• [Task details]: Find all lines below containing the string "result" and return them.

[Opening Task inputs section]

(* ===== verification/BrokerOps.v ===== *)
(** * The effect broker: handlers (ag-app/src/effectd.rs)

    The single writer of the effect store.  A handler is a function of the
    broker's state that returns the state it leaves and its answer.  The state
    holds the store, the replay guard, the display challenges, the activation of
    this process, the world behind the managed pointers and the runner, and a
    log of what the broker did that matters outside: records it made durable, and
    effects it started.

    Everything outside the process is a parameter: the host of the managed
    pointers, the runner, and [BrokerHost].  A store write may fail on I/O before
    it changes anything ([store_io]), so that every crash between two writes is
    one of the behaviours. *)

From S2P Require Import Prelude Wire Fixture Digest Names Origin Capability Identity Session Protocol Paths Store StoreBlob HostFiles RpcAuth Config Effect Compile Proposal Executor Pointer PointerText PointerGit PointerRuntime Activation Api Broker.

(** ** The state *)

Record ChallengeV1 : Type := mkDisplayChallenge {
  ch_value : string;
  ch_peer : Digest;
  ch_expires_unix_ms : Z
}.

(** What the broker did: a record made durable, an effect handed to the runner, a
    prepared promotion handed to the commit. *)
Inductive BrokerEvent : Type :=
  | PersistedRecord (record : BrokerProposalRecordV1)
  | RanEffect (proposal attempt : Digest)
  | CommittedPointer (proposal attempt : Digest).

Record BrokerState (X Fd : Type) : Type := mkBrokerState {
  bs_db : Database;
  bs_files : ObjectDir;
  bs_replay : RpcReplayGuardV1;
  bs_activation_ready : bool;
  bs_activation_receipt : option EffectdActivationReceiptV1;
  bs_activation_status : EffectdActivationStatusV1;
  bs_challenges : list (string * ChallengeV1);
  bs_world : PointerWorld X Fd;
  bs_log : list BrokerEvent
}.
Arguments mkBrokerState {X Fd} _ _ _ _ _ _ _ _ _.
Arguments bs_db {X Fd} _.
Arguments bs_files {X Fd} _.
Arguments bs_replay {X Fd} _.
Arguments bs_activation_ready {X Fd} _.
Arguments bs_activation_receipt {X Fd} _.
Arguments bs_activation_status {X Fd} _.
Arguments bs_challenges {X Fd} _.
Arguments bs_world {X Fd} _.
Arguments bs_log {X Fd} _.
(* ===== verification/BrokerRunner.v ===== *)
(** * The effect broker: the production runner (ag-app/src/effectd.rs)

    [LinuxManagedEffectRunnerV1]: managed files through the executor, with the
    content preloaded from the store, and every other family refused. *)

From S2P Require Import Prelude Wire Fixture Digest Paths Store StoreBlob HostFiles Effect Compile Executor ExecutorFiles ExecutorAttempt ExecutorSpec PointerGit.

(** [struct StoreArtifactSourceV1]: the one artifact loaded before the attempt. *)
Record StoreArtifactSourceV1 : Type := mkArtifactSource { as_loaded : option (Digest * (ArtifactReadErrorV1 + bytes)) }.
Definition EFFECTD_STORE_CUSTODY : string := "effectd_store_custody".
#[global] Instance store_artifact_source : ArtifactSourceV1 StoreArtifactSourceV1 := fun digest source =>
  (source,
   match as_loaded source with
   | Some (expected, result) =>
       if expected == digest then result
       else inl (mkArtifactError EFFECTD_STORE_CUSTODY "artifact was not preloaded for this exact effect")
   | None => inl (mkArtifactError EFFECTD_STORE_CUSTODY "artifact was not preloaded for this exact effect")
   end).

(** [UnavailablePointerHelperV1] and [UnavailableSystemdBackendV1]. *)
Definition no_pointer_helper {X T} : Capability X T := fun x =>
  (x, CapFailed (mkCapabilityFailure "pinned_helper_unavailable" "no deployment pointer helper adapter is installed" None)).
#[global] Instance unavailable_pointer_helper : PinnedPointerHelperV1 StoreArtifactSourceV1 := {|
  helper_identity := no_pointer_helper;
  helper_prepare := fun _ _ => no_pointer_helper;
  compare_and_swap := fun _ => no_pointer_helper
|}.
Definition no_systemd_backend {X T} : Capability X T := fun x =>
  (x, CapFailed (mkCapabilityFailure "systemd_dbus_backend_unavailable" "no typed systemd D-Bus adapter is installed" None)).
#[global] Instance unavailable_systemd_backend : SystemdDbusBackendV1 StoreArtifactSourceV1 := {|
  unit_action := fun _ => no_systemd_backend;
  reload_manager := fun _ => no_systemd_backend
|}.

Section Runner.
  Context `{Deps, ErrnoText, JcsErrorText, PointerTexts}.

(** [StoreArtifactSourceV1::preload]. *)
Definition preload (files : ObjectDir) (db : Database) (effect : CanonicalEffectV1) (maximum : Z) : res Empty_set StoreArtifactSourceV1 :=
  match effect with
  | EffManagedFilePut _ _ _ content _ _ _ =>
      match read_blob files db content maximum with
      | Ok b => Ok (mkArtifactSource (Some (content, inr b)))
      | Err e => Ok (mkArtifactSource (Some (content, inl (mkArtifactError EFFECTD_STORE_CUSTODY (store_error_text e)))))
      | Panic => Panic
      end
  | _ => Ok (mkArtifactSource None)
  end.
(** [LinuxManagedEffectRunnerV1::execute_once]. *)
Definition linux_execute_once (policy : ManagedFilePolicyV1) (files : ObjectDir) (db : Database) (proposal authorization attempt : Digest)
    (effect_index : Z) (effect : CanonicalEffectV1) : ST FileSystem Empty_set ExecutionReceiptV1 := fun fs =>
  match preload files db effect (fp_max_content_bytes policy) with
  | Ok artifacts =>
      let (h, r) := execute_once policy (from_durable_burn proposal authorization attempt effect_index) effect (mkHost artifacts fs) in
      (eh_files h, r)
  | Err e => (fs, Err e)
  | Panic => (fs, Panic)
  end.

(** What a receipt of this runner says of the disk: a put that succeeds has the bytes
    the store holds under the ratified digest, and only managed files are touched. *)
Definition runner_outcome (policy : ManagedFilePolicyV1) (files : ObjectDir) (db : Database) (permit : BurnedExecutionPermitV1)
    (effect : CanonicalEffectV1) (before : FileSystem) (out : ExecutionOutcomeV1) (after : FileSystem) : Prop :=
  match effect with
  | EffManagedFilePut _ path expected content mode uid gid =>
      put_outcome policy permit path expected content (mkMetadata uid gid mode) (fs_disk before) out (fs_disk after) /\
      (forall s, out = OutSucceeded s -> exists b, read_blob files db content (fp_max_content_bytes policy) = Ok b)
  | EffManagedFileDelete _ path expected => delete_outcome policy permit path expected (fs_disk before) out (fs_disk after)
  | _ => after = before /\ exists f, out = OutFailed f
  end.
Lemma blob_path_canonical d : canonical_digest_text (digest_str d) -> no_panic (blob_path d).
Proof.
  intros (h & Hh & Hl & _). unfold blob_path, no_panic. rewrite Hh.
  assert (starts_with (SHA256_PREFIX +:+ h) "sha256:" = true) as -> by (apply starts_with_spec; by exists h).
  change (String.length "sha256:") with (String.length SHA256_PREFIX). rewrite str_drop_app. cbn [expect res_bind].
  by rewrite Hl.
Qed.
Lemma read_blob_no_panic files db d maximum :
  canonical_digest_text (digest_str d) -> (maximum < U64_MAX)%Z -> no_panic (read_blob files db d maximum).
Proof.
  intros Hd Hm. unfold read_blob. apply res_bind_no_panic; [by destruct (catalog_size _ _)|]. intros size _.
  apply res_bind_no_panic; [unfold to_u64; by destruct (size <? 0)%Z|]. intros len Hlen.
  unfold to_u64 in Hlen. apply guard_ok in Hlen as [Hpos%Z.ltb_ge [= <-]].
  apply res_bind_no_panic; [apply reject_if_no_panic|]. intros [] Hle%reject_if_ok%Z.ltb_ge.
  apply res_bind_no_panic; [by apply blob_path_canonical|]. intros path _.
  apply res_bind_no_panic.
  { unfold verify_blob_file. apply res_bind_no_panic; [by destruct (files !! path)|]. intros node _.
    apply res_bind_no_panic; [apply reject_if_no_panic|]. intros [] _. cbn [bd_byte_length]. rewrite copy_and_hash_file by lia.
    cbn [res_bind]. apply res_bind_no_panic; [apply reject_if_no_panic|done]. }
  intros [] _. apply res_bind_no_panic; [by destruct (files !! path)|]. intros node _.
  apply res_bind_no_panic; [apply reject_if_no_panic|done].
Qed.
(** A put without its artifact in the store does not succeed. *)
Lemma put_without_artifact policy permit path expected content mode uid gid (source : StoreArtifactSourceV1) fs h out e :
  as_loaded source = Some (content, inl e) ->
  execute_file_put policy permit path expected content mode uid gid (mkHost source fs) = (h, Ok out) -> exists f, out = OutFailed f.
Proof.
  intros Hs. unfold execute_file_put, returning. rewrite st_bind_run. unfold on_world, st_map_err, load_artifact.
  cbn [eh_world]. unfold artifact_load, store_artifact_source. rewrite Hs, bool_decide_eq_true_2 by done. cbn. intros [= _ <-]. by eexists.
Qed.

(** C19. The production runner always answers, with a receipt that binds the attempt it
    was given, and it touches managed files only: a promotion or a systemd operation is
    refused with the disk unchanged; a put or a delete has the outcome the executor
    promises, and a put succeeds only with content that the store holds and has
    verified under the ratified digest. *)
Theorem runner_touches_only_files policy files db proposal authorization attempt index effect fs :
  disk_wf (fs_disk fs) -> permit_ok (from_durable_burn proposal authorization attempt index) ->
  (fp_max_content_bytes policy < U64_MAX)%Z ->
  (forall t path expected content mode uid gid, effect = EffManagedFilePut t path expected content mode uid gid ->
     canonical_digest_text (digest_str content)) ->
  exists fs' receipt, linux_execute_once policy files db proposal authorization attempt index effect fs = (fs', Ok receipt) /\
  receipt_verify_bindings receipt proposal authorization attempt index effect = Ok tt /\
  runner_outcome policy files db (from_durable_burn proposal authorization attempt index) effect fs (xr_outcome receipt) fs'.
Proof.
  intros Hwf Hok Hmax Hdig. set (permit := from_durable_burn proposal authorization attempt index).
  assert (forall out, receipt_verify_bindings (mkExecutionReceipt EXECUTION_RECEIPT_SCHEMA_V1 proposal authorization attempt index effect out)
    proposal authorization attempt index effect = Ok tt) as Hbind.
  { intros out. unfold receipt_verify_bindings. apply reject_if_ok. cbn [xr_schema xr_proposal xr_authorization xr_attempt
      xr_effect_index xr_effect]. guards. done. }
  unfold linux_execute_once, execute_once. fold permit. destruct effect as [p|t path expected content mode uid gid|t path expected|t u a s f|t m g];
    cbn [preload is_promotion]; change (bp_preparation_checkpoint permit) with (@None Digest);
    change (bool_decide (is_Some (@None Digest))) with false; cbn [Bool.eqb bool_decide].
  - eexists _, _. split; [reflexivity|]. split; [apply Hbind|]. split; [done|by eexists].
  - pose proof (read_blob_no_panic files db content (fp_max_content_bytes policy) (Hdig _ _ _ _ _ _ _ eq_refl) Hmax) as Hnp.
    destruct (read_blob files db content (fp_max_content_bytes policy)) as [b|e|] eqn:Hb; [| |done].
    + destruct (file_put_run policy permit path expected content mode uid gid (mkHost (mkArtifactSource (Some (content, inr b))) fs) Hwf Hok)
        as (h' & out & Hrun & Ho).
      rewrite bool_decide_eq_true_2 by done. rewrite st_bind_run, Hrun. eexists _, _. split; [reflexivity|]. split; [apply Hbind|].
      cbn [runner_outcome xr_outcome]. split; [exact Ho|eauto].
    + set (src := mkArtifactSource _).
      destruct (file_put_run policy permit path expected content mode uid gid (mkHost src fs) Hwf Hok) as (h' & out & Hrun & Ho).
      rewrite bool_decide_eq_true_2 by done. rewrite st_bind_run, Hrun. eexists _, _. split; [reflexivity|]. split; [apply Hbind|].
      cbn [runner_outcome xr_outcome]. split; [exact Ho|]. intros x ->.
      by destruct (put_without_artifact policy permit path expected content mode uid gid src fs h' _ _ eq_refl Hrun).
  - rewrite bool_decide_eq_true_2 by done. rewrite st_bind_run. unfold on_files.
    destruct (file_delete_run policy permit path expected fs Hwf Hok) as (fs' & out & Hrun & Ho). cbn [eh_files]. rewrite Hrun.
    eexists _, _. split; [reflexivity|]. split; [apply Hbind|exact Ho].
  - rewrite bool_decide_eq_true_2 by done. eexists _, _. split; [reflexivity|]. split; [apply Hbind|]. split; [done|by eexists].
  - rewrite bool_decide_eq_true_2 by done. eexists _, _. split; [reflexivity|]. split; [apply Hbind|]. split; [done|by eexists].
Qed.
End Runner.

(** ** A put from the store *)

Import ToyExecutor.
#[local] Instance toy_pointer_texts : PointerTexts := {| store_error_text := fun _ => "error"; nix_errno_text := fun _ => "error" |}.
Definition toy_store_put : CanonicalEffectV1 :=
  EffManagedFilePut conf_target "/etc/conf" (Some (hash_bytes old_bytes)) ToyBlob.digest 420 5 6.
Definition toy_runner : ST FileSystem Empty_set ExecutionReceiptV1 :=
  linux_execute_once toy_policy {[ToyBlob.path := ToyBlob.node]} ToyBlob.catalogued (hash_bytes []) (hash_bytes []) (hash_bytes []) 0
    toy_store_put.
Example toy_runner_succeeds :
  (match (toy_runner (eh_files toy_host)).2 with
   | Ok r => match xr_outcome r with OutSucceeded _ => true | _ => false end
   | _ => false
   end) = true.
Proof. vm_compute. reflexivity. Qed.
Lemma runner_touches_only_files_witness :
  exists fs' receipt, toy_runner (eh_files toy_host) = (fs', Ok receipt) /\
  receipt_verify_bindings receipt (hash_bytes []) (hash_bytes []) (hash_bytes []) 0 toy_store_put = Ok tt /\
  runner_outcome toy_policy {[ToyBlob.path := ToyBlob.node]} ToyBlob.catalogued toy_permit toy_store_put (eh_files toy_host)
    (xr_outcome receipt) fs'.
Proof.
  apply (runner_touches_only_files toy_policy {[ToyBlob.path := ToyBlob.node]} ToyBlob.catalogued (hash_bytes []) (hash_bytes [])
           (hash_bytes []) 0 toy_store_put (eh_files toy_host) toy_wf toy_permit_fits).
  - reflexivity.
  - intros t path expected content mode uid gid He. unfold toy_store_put in He. injection He as <- <- <- <- <- <- <-.
    apply hash_bytes_canonical.
Defined.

[Closing Task inputs section]

• [Answer to this task]:
   | Some (expected, result) =>
       if expected == digest then result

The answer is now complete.